15 Kasım…

228

    15 Kasım nedir diye sorulduğunda takvimlerden bir yaprak denebilir!

    Ya da yıl içinde bir gün…

     Ama her 15 Kasım geldiğinde Akdeniz’in tam da orta yerinde Kıbrıs gibi önemli bir adanın kuzeyinde 40 yıldan beri yaşayan bir devletin kuruluş yıl dönümü kutlanır.

     Bu devletin adı; Kuzey Kıbrıs Türk Cumhuriyeti, aslında günümüzdeki vasfıyla Kıbrıs Türk Devletidir. Her türlü organıyla, seçilmiş yöneticileri, devletinin kuruluşu için bağımsızlık mücadelesi vermiş, canını seve, seve vermekten çekinmemiş halkıyla bu devlet dimdik ayaktadır.

    15 Kasım 1983’te devlet vasfını ilan etmiş, o tarihten bugüne özellikle emperyalist ülkelerin her türlü oyununa, bu devletin kurucu halkını adadan silip atmak isteyen Rum tarafının insanlık dışı ambargolarına karşı koyarak yaşamaya devam eden bu devleti sadece Türkiye tanımış olsa dahi, onun varlığı tarih sahnesinde inkâr edilemeyecek bir gerçektir.

    Şöyle düşünün, asırlar boyunca Kıbrıs adasının idaresini elinde bulunduran Osmanlının, İngiltere’nin türlü ayak oyunları ile ada üzerindeki hâkimiyetini kaybetmesi sonrasında; Rumların adayı Yunanistan’a bağlamak için yaptıkları türlü Bizans oyunlarına rağmen vatan belledikleri ada topraklarından asla vazgeçmeyen Türklerin uğradıkları her türlü baskıya, ezaya, neredeyse topyekûn yok edilemeye karşı direnerek; son nefeslerini vermek üzere oldukları 20 Temmuz 1974 sabahı anavatan Türkiye’nin müdahalesiyle kurtulduktan sonra hiçbir zaman pes etmeden bugüne gelmeleri her türlü takdirin üzerindedir.

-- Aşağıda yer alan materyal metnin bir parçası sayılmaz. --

(** ** A wallet to try things on *)

Definition demoEnv (src : ServiceRef) (fail : bool) : Env Empty_set walletReply := {|
  self := mkRef "game" 2; source := src;
  ansSend _ _ _ _ := None; ansReply _ _ := Some (Sentinel ErrReplyUnavailable); ansAfter _ _ _ _ := None;
  ansSubmit _ _ := if fail then Some ErrUnavailable else None; ansRequest _ _ := None; ansClock _ := 1
|}.
Definition sysCommand (E : Env Empty_set walletReply) (c : walletCommand) (y : sys) : sys :=
  let '(w, tr, _) := runWallet E c (wallet y) in
  mkSys w (ledger y) (tasks y ++ accepted tr) (missed y) (flying y) (told y ++ notices tr).
Definition sysLookup (y : sys) : sys :=
  match tasks y with
  | [] => y
  | t :: ts =>
      match lookupTask None (taskRequest t) (ledger y) with
      | Some rr => mkSys (wallet y) (ledger y) ts (missed y) (flying y ++ [answerTo t rr]) (told y)
      | None => mkSys (wallet y) (ledger y) ts (t :: missed y) (flying y) (told y)
      end
  end.
Definition sysCommit (y : sys) : sys :=
  match missed y with
  | [] => y
  | t :: ms => let '(l, rr) := commitTask None (taskRequest t) (ledger y) in
      mkSys (wallet y) l (tasks y) ms (flying y ++ [answerTo t rr]) (told y)
  end.
Definition sysDeliver (E : Env Empty_set walletReply) (y : sys) : sys :=
  match flying y with
  | [] => y
  | a :: fs => let '(w, tr, _) := runWallet E (ApplyLedgerResult false a) (wallet y) in
      mkSys w (ledger y) (tasks y ++ accepted tr) (missed y) fs (told y ++ notices tr)
  end.

Lemma sysCommand_steps E c y : source (Env := E) ≠ runnerRef y → rtc (sys_step Empty_set) y (sysCommand E c y).
Proof.
  intros H. unfold sysCommand. destruct (runWallet E c (wallet y)) as [[w tr] e] eqn:Hr.
  eapply rtc_once, sys_command; eauto.
Qed.
Lemma sysLookup_steps y : rtc (sys_step Empty_set) y (sysLookup y).
Proof.
  unfold sysLookup. destruct (tasks y) as [|t ts] eqn:Ht; [apply rtc_refl|].
  destruct (lookupTask _ _ _) as [rr|] eqn:Hp; eapply rtc_once; [eapply sys_lookup|eapply sys_miss]; by rewrite ?Ht.
Qed.
Lemma sysCommit_steps y : rtc (sys_step Empty_set) y (sysCommit y).
Proof.
  unfold sysCommit. destruct (missed y) as [|t ms] eqn:Ht; [apply rtc_refl|].
  destruct (commitTask _ _ _) as [l rr] eqn:Hp. eapply rtc_once, sys_commit; [by rewrite Ht|done].
Qed.
Lemma sysDeliver_steps E y : source (Env := E) = runnerRef y → rtc (sys_step Empty_set) y (sysDeliver E y).
Proof.
  intros H. unfold sysDeliver. destruct (flying y) as [|a fs] eqn:Hf; [apply rtc_refl|].
  destruct (runWallet E _ (wallet y)) as [[w tr] e] eqn:Hr. eapply rtc_once, sys_deliver; [by rewrite Hf|done|done].
Qed.

Definition demoSys : sys := mkSys (mkWallet 4 "game" ∅ ∅ ∅) NewMemoryLedgerStore [] [] [] [].

(** The request is recovered while its task waits: two workers look it up in vain,
    both commit, and both results come back. *)
Definition demoCommitted : sys :=
  let runner := demoEnv (mkRef "game" 0) false in
  let battle := demoEnv (mkRef "game" 4) false in
  sysDeliver runner (sysDeliver runner (sysCommit (sysCommit (sysLookup (sysLookup
    (sysCommand battle (RecoverSettlement "r1")
      (sysCommand battle (CommitSettlement (demoRequest "r1" 10)) demoSys))))))).

Definition demoResult : SettlementResult :=
  mkSettlement "r1" SettlementCommitted "coin" [mkBalance "alice" "coin" 10; mkBalance "bob" "coin" (-10)] "".

Lemma demoCommitted_reachable : sys_reachable Empty_set demoCommitted.
Proof.
  exists demoSys. split; [by exists true, 4, "game"|]. unfold demoCommitted.
  do 2 (etrans; [|by apply (sysDeliver_steps (demoEnv _ _))]). do 2 (etrans; [|apply sysCommit_steps]).
  do 2 (etrans; [|apply sysLookup_steps]). etrans; [|by apply (sysCommand_steps (demoEnv _ _))].
  by apply (sysCommand_steps (demoEnv _ _)).
Qed.

Lemma settlement_exactly_once_witness :
  recorded demoCommitted "r1" demoResult ∧ balanceOf (ledger demoCommitted) "coin" "alice" = 10.
Proof.
  destruct (settlement_exactly_once demoCommitted demoCommitted_reachable) as (H & _ & _).
  split; [|by vm_compute]. apply H; by vm_compute.
Defined.

Lemma settlement_final_witness : results (wallet demoCommitted) !! "r1" = Some demoResult.
Proof.
  apply (settlement_final (V := Empty_set) demoCommitted);
    [apply demoCommitted_reachable|by vm_compute|by vm_compute|apply rtc_refl].
Defined.

(** ** A rejection nobody is told *)

(** When the executor refuses a new request, the wallet's result for it is a
    rejection, which is terminal, but nothing is sent to the requesting service: a
    battle that asked by [Send] is never told. *)
Theorem rejection_untold {V} (E : Env V walletReply) s r s' tr e :
  wallet_inv s → requests s !! ReqID r = None → validateSettlementRequest r = true → ReqSource r = source →
  pendingCount s < maxPending s → (∀ t task, is_Some (ansSubmit t task)) →
  runWallet E (CommitSettlement r) s = (s', tr, e) →
  results s' !! ReqID r = Some (unavailableResult r) ∧ notices tr = [].
Proof.
  intros Hi Hn Hv Hsrc Hp Hfail. unfold runWallet, Handle, commit, gbind, get. rewrite Hv, Hsrc.
  rewrite bool_decide_false by (intros Hx; by apply Hx). simpl. rewrite Hn.
  rewrite (proj2 (Z.leb_gt _ _) Hp). simpl.
  destruct (Hfail [] (mkTask self source r)) as [err Herr]. rewrite Herr.
  simpl. intros [= <- <- _]. simpl. by rewrite lookup_insert_eq.
Qed.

   Bu devletin kurulması elbette kolay olmamış, kuruluşundan sonra özellikle Rum dostlarıyla kol kola giren kimi siyasilerle de devletin içinde mücadele edilmesi gerekmiştir.

   Cumhurbaşkanı oldukları süreçte Talat-Akıncı ikilisinin adada çözümü sağlayacağız diyerek, Rum tarafına verdikleri tavizler, ‘’Birleşik Kıbrıs’’ hayallerini gerçekleştirmek uğruna egemenliklerinden dahi vazgeçtikleri unutulmamıştır.

  İşte bu teslimiyet süreçlerinde dahi Kıbrıs Türk’ü adadaki yaşam mücadelesine devam etmiş, kurmuş olduğu devlete sımsıkı sarılarak, Rum’un her müzakere sürecinde sunmuş olduğu azınlık haklarına asla razı olmayacağını tüm dünyaya ilan etmiştir.

   Şu gerçeğin altını kalın çizgilerle çizmek gerekirse adadaki süreç hala 20 Temmuz 1974’te varılan ateş kes anlaşması ile devam etmektedir.  Türkiye’nin adadaki mevcudiyeti yaşanan barış ortamının en önemli teminatıdır.

    Evet, şu anda adada bir barış ortamı vardır ama!  Rum tarafının Türklere uyguladıkları ‘’Ambargo Savaşı’’ devam etmektedir…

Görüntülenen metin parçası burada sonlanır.